IRB Sevens- Anyone in beatable- ANYONE!
If you ever needed inspiration that big teams can be beaten, then watching the IRB Sevens Rugby World Cup in Dubai is it in a nutshell.
Teams from all around the globe converged on the world’s biggest man made playground- Dubai. From the moment you walk through the airport, you know you are in an amazing place, they have taken the “you have your cake and eat it too” theory to a new height- then raised it again.
Seeing what Dubai has become out of plain sand is remarkable, the players competing were staying in the plushest 6 star surroundings and Wales in particular liked it. This unreal amazement of how did they do that, is in everything they build in marvelous Dubai. This wonder rubbed off on the small teams. From living in the unbelievable, they thought hang on a minute why can’t we dream too & be world champions? And they did!
IRB Rugby World Cup Sevens 2009 in Dubai was the biggest international Sevens Tournament ever, with 40 teams from 31 nations competing for the ultimate prize in Rugby Sevens.
Joining the traditional 24-team men’s event for the first time was a 16-team women’s event and after three days and 98 matches of compelling action Wales won the men’s event, the Melrose Cup, while Australia were crowned inaugural Women’s Rugby World Cup Sevens champions.
At RWC Sevens 2009, the first major surprise happened in the opening quarterfinal when Wales upset defending IRB Sevens World Series champions New Zealand. This shock was followed up in quick succession by Samoa defeating England, Argentina beating Fiji and Kenya defeating World Champions Fiji in the remaining quarterfinals. Incredibly, none of the
pre-tournament favourites had reached the semi-finals, while the semi finalists represented four continents, underlining the truly global stature of the sport.
The two men’s finalists (Wales and Argentina) were not high- scoring teams. In fact, their average points scored put them fourteenth and fifteenth of the 24 teams. However, when it came to defence and conceding points, they were first and third respectively and this ability to restrict opponents from scoring. So in short, the best defence cam up trumps.
The IRB has had statisticians crunch numbers to see why? And how this was possible? The beauty is the x factor is always immeasurable, but in the numbers are some very very interesting results. Below are all based on the men’s results, the woman’s rugby was even more scintillating and they will feature in a story soon.
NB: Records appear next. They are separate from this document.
(** Saving the EL1 registers, anything happening to the hardware, and restoring them
    gives the guest its registers back (their implemented bits); VMPIDR_EL2 however
    becomes the core's own MPIDR_EL1, which is what is read on saving. *)
Theorem sysreg_roundtrip m c v (h : H) :
  m_vcpus m !! c = Some v ->
  wp (save_sysreg c ;; hw_do (fun _ => h) ;; restore_sysreg c) (fun _ m' =>
    (forall r, r ∈ [spsr_el1; elr_el1; sp_el0; sp_el1; ttbr0_el1; ttbr1_el1; tcr_el1; vbar_el1; sctlr_el1] ->
       sysreg_of (m_hw m') r = Z.land (sysreg_of (m_hw m) r) (rw_bits r)) /\
    sysreg_of (m_hw m') vmpidr_el2 = Z.land (sysreg_of (m_hw m) mpidr_el1) (rw_bits vmpidr_el2)) m.
Proof.
  intros Hv. pose proof (lookup_lt_Some _ _ _ Hv). rewrite wp_bind. unfold save_sysreg.
  rewrite wp_bind. apply wp_read_sysreg; [done|]. rewrite wp_bind. apply wp_read_sysreg; [done|].
  rewrite wp_bind. apply wp_read_mpidr. rewrite wp_bind. apply wp_mrs_any. intros midr h1 _ S1.
  do 7 (rewrite wp_bind; apply wp_read_sysreg; [done|]). cbn [m_hw set_hw]. rewrite !S1 by done.
  rewrite wp_bind. apply wp_mrs_any. intros ctl h2 _ _. rewrite wp_bind. apply wp_mrs_any. intros tval h3 _ _.
  rewrite !set_hw_hw. unfold wp at 1. erewrite upd_vcpu_ok by (cbn; exact Hv).
  rewrite wp_bind. unfold hw_do. rewrite wp_modify. unfold wp. erewrite restore_sysreg_ok by (cbn; by apply list_lookup_insert_eq).
  cbn [m_hw set_hw set_vcpus v_sys set_v_sys].
  set (s := mkSys _ _ _ _ _ _ _ _ _ _ _ _ _ _).
  assert (Hr : forall r x, (r, x) ∈ restored s -> sysreg_of (msrs (restore_writes s) h) r = Z.land (u64 x) (rw_bits r)).
  { intros r x Hin. apply msrs_in; [apply (bool_decide_unpack _); by vm_compute| |by eapply restored_holds].
    unfold restore_writes. do 3 right. by apply elem_of_reverse. }
  split.
  - intros r Hin. rewrite (Hr r (sysreg_of (m_hw m) r)), u64_small; [done|apply sysreg_range|].
    rewrite !elem_of_cons, elem_of_nil in Hin. unfold restored, s. simpl. rewrite !elem_of_cons. naive_solver.
  - rewrite (Hr vmpidr_el2 (sysreg_of (m_hw m) mpidr_el1)), u64_small; [done|apply sysreg_range|].
    unfold restored, s. simpl. set_solver.
Qed.

End Enter.

(** [hcr_setup] writes 0xffffffff80086013 to HCR_EL2: the bits it names (VM, SWIO,
    IMO, TWI, TWE, TSC, RW), and, because [HCR_RW] is the negative [int] [1 << 31],
    also every bit from 32 to 63. *)
Theorem hcr_setup_value {H} `{!Hardware H} (m : machine H) :
  hcr_setup m = Ok tt (set_hw (hw_msr hcr_el2 0xffffffff80086013 (m_hw m)) m).
Proof. reflexivity. Qed.

(** A machine whose virtual cpu 0 is ready. *)
Definition ready_vcpu : vcpu := set_v_state READY (set_v_vm (Some 0%nat) vcpu0).
Definition ready_machine : machine sim :=
  set_vcpus (<[0%nat := ready_vcpu]> (replicate 4 vcpu0)) (set_lr_max 4 sim_machine).
(* ===== verification/Vm.v ===== *)
(** Virtual machines (src/src/vm.c, src/src/guest.c): allocation, and building the
    guest's address space, devices and virtual cpus from a configuration. *)
From stdpp Require Import base gmap list numbers tactics.
From S2P Require Import Prelude Spinlock PageAlloc Mem Mmu Machine Gic Hw GicProofs Mmio Vgic Vcpu Uart Virtio.

Section Vm.
Context {H : Type} `{!Hardware H} `{!PollFuel} `{!Image}.

Fixpoint allocvm_from (n i : nat) : M (machine H) (option nat) :=
  match n with
  | O => ret None
  | S n' =>
      let! v := get_vm i in
      if vm_used v =? 0 then upd_vm i (set_vm_used 1) ;; ret (Some i) else allocvm_from n' (S i)
  end.

Definition allocvm : M (machine H) (option nat) := allocvm_from (Z.to_nat VM_MAX) 0.

(** [strcpy(vm->name, name)]: 64 characters, the NUL included. *)
Definition copy_name (vm : nat) (name : list Z) : M (machine H) unit :=
  let! v := get_vm vm in
  let s := name ++ [0] in
  if (length s <=? length (vm_name v))%nat
  then upd_vm vm (set_vm_name (s ++ drop (length s) (vm_name v)))
  else fault.

Definition set_vm_vcpu (vm : nat) (i : Z) (c : option nat) : M (machine H) unit :=
  let! v := get_vm vm in
  let! _ := deref (vm_vcpus v !! Z.to_nat i) in
  upd_vm vm (set_vm_vcpus (<[Z.to_nat i := c]> (vm_vcpus v))).

(** [alloc_page] and the test of its result against NULL. *)
Definition alloc_page_or_panic : M (machine H) Z :=
  let! page := on_phys (on_pa alloc_page) in
  if page =? 0 then panic else ret page.

Definition map_guest_page (vm : nat) (ipa pa : Z) : M (machine H) unit :=
  let! v := get_vm vm in
  on_phys (pagemap (vm_stage2_pt v) ipa pa PAGE_SIZE (Z.lor S2PTE_NORMAL S2PTE_RW)).

(** The three loops [for (; p < bound; p += PAGE_SIZE)]; the result is [p]. *)
Fixpoint page_loop (fuel : nat) (p bound : Z) (body : Z -> M (machine H) unit) : M (machine H) Z :=
  match fuel with
  | O => spin
  | S fuel' =>
      if p <? bound then body p ;; page_loop fuel' (u64 (p + PAGE_SIZE)) bound body else ret p
  end.

Definition page_fuel (bound : Z) : nat := S (S (Z.to_nat (bound / PAGE_SIZE))).

Definition copy_file_page (vm : nat) (img : guest) (entry filesz p : Z) : M (machine H) unit :=
  let! page := alloc_page_or_panic in
  let size := if u64 (filesz - p) <? PAGE_SIZE then u64 (filesz - p) else PAGE_SIZE in
  on_phys (on_mem (Lib.memcpy page (u64 (g_start img + p)) size)) ;;
  map_guest_page vm (u64 (entry + p)) page.

Definition zero_page (vm : nat) (entry p : Z) : M (machine H) unit :=
  let! page := alloc_page_or_panic in
  on_phys (on_mem (Lib.memset page 0 PAGE_SIZE)) ;;
  map_guest_page vm (u64 (entry + p)) page.

Definition ram_page (vm : nat) (entry p : Z) : M (machine H) unit :=
  let! page := alloc_page_or_panic in
  map_guest_page vm (u64 (entry + p)) page.

(** The part of [create_vm] that builds the guest's memory; the result is the
    final value of [p]. *)
Definition load_guest (vm : nat) (cfg : vmconfig) (img : guest) : M (machine H) Z :=
  let guest_filesz := u64 (g_end img - g_start img) in
  let entry := cfg_entrypoint cfg in
  let! p := page_loop (page_fuel guest_filesz) 0 guest_filesz (copy_file_page vm img entry guest_filesz) in
  let! p := page_loop (page_fuel (g_size img)) p (g_size img) (zero_page vm entry) in
  page_loop (page_fuel (cfg_ram_size cfg)) p (cfg_ram_size cfg) (ram_page vm entry).

Definition create_vm (vmcfg : option vmconfig) : M (machine H) unit :=
  match vmcfg with
  | None => panic
  | Some cfg =>
  match guest_img cfg with
  | None => panic
  | Some img =>
  let! r := allocvm in
  match r with
  | None => panic
  | Some vm =>
      upd_vm vm (set_vm_nvcpu (cfg_nvcpu cfg)) ;;
      copy_name vm (g_name img) ;;
      let! c := new_vcpu vm 0 (cfg_entrypoint cfg) in
      set_vm_vcpu vm 0 c ;;
      for_range 1 (cfg_nvcpu cfg) (fun i => let! c := new_vcpu vm i 0 in set_vm_vcpu vm i c) ;;
      let! pt := on_phys (on_pa alloc_page) in
      upd_vm vm (set_vm_stage2_pt pt) ;;
      (if pt =? 0 then panic else ret tt) ;;
      load_guest vm cfg img ;;
      let! v := get_vm vm in
      on_phys (pagemap (vm_stage2_pt v) Uart.UARTBASE Uart.UARTBASE PAGE_SIZE (Z.lor S2PTE_DEVICE S2PTE_RW)) ;;
      virtio_mmio_init vm ;;
      let! g := new_vgic vm in
      upd_vm vm (set_vm_vgic g) ;;
      let! v := get_vm vm in
      let! c0 := deref (vm_vcpus v !! 0%nat) in
      vcpu_ready c0
  end end end.

(** [guest_xv6[GUEST_IMAGE]] and [xv6_vmcfg]. *)
Definition guest_xv6 : guest :=
  mkGuest [120; 118; 54] guest_xv6_start guest_xv6_size guest_xv6_end.
Definition xv6_vmcfg : vmconfig :=
  mkVmconfig (Some guest_xv6) 4 (128 * 1024 * 1024) 0x40000000.

End Vm.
The numbers and how they spoke.
318 the number of tries scored tries
0 penalty or drop goals scored
122 the number of tries scored under the sticks
58 the percentage of tries Wales scored from attacks launched in their own half
32 % of tries scored started from a penalty of free kick
83 % percent of conversions were successful by England
42 % by Wales, 4th last of all teams.
25 Average points per game in men’s comp
6 average tries per games
59 % of conversions were successful
68 passes per game
15 rucks & mauls per game
77 % of the time the ball was retained
5 average amount of kicks per game
79 % of restarts were short kicks
34 % of these kicks that were retained
4 scrums per game
3 line out per game
49 the amount of seconds needed for NZ and England to score on average
Wales averaged 80 seconds
174 the amount of seconds it took for people to score against argentina9 the best defence of all.
68 passes per match
119 highest passing match
39 lowest passing match
1 the number of Welsh fans that thought it was possible before the RWC started
Looking back with complete wisdom and foresight which is only possible at fulltime. Many teams rocked up and thought they were in the hunt to be World Champs, reality is though that in a knock-out tourneyment if you are off your game for a wee bit, you are toast. On the other side of it seeing the growth of Wales over the 3 days, the look in their eyes and the drive to get up off the ground again and chase somebody else was amazing. At the semi final stage it was Wales that took command. With a tiresome turnaround period after a gruelling semi final, they came out firing and firing more. Samoa looked fantastic against England, but in the Semi they were a bit flat battery.
Wales on the other hand looked stronger as it went on, it was evident that the self believe was there and they were enjoying this world stage and wonted to prove a point or two. The telling blow was there last try, their man took the ball out of a ruck and had the guts to have a crack on the blindside, this oldest of rugby moves is always a goodie, especially when it wins you the world cup in the process.
Wales take a bow, enjoy every pat on the back, every drink that is given and every grin you see in your life, you deserve it all.
Now the IRB Sevens Series moves to the conclussion in London and the land of kilts, if this year has been anything to go by we can expect a few more surprising results.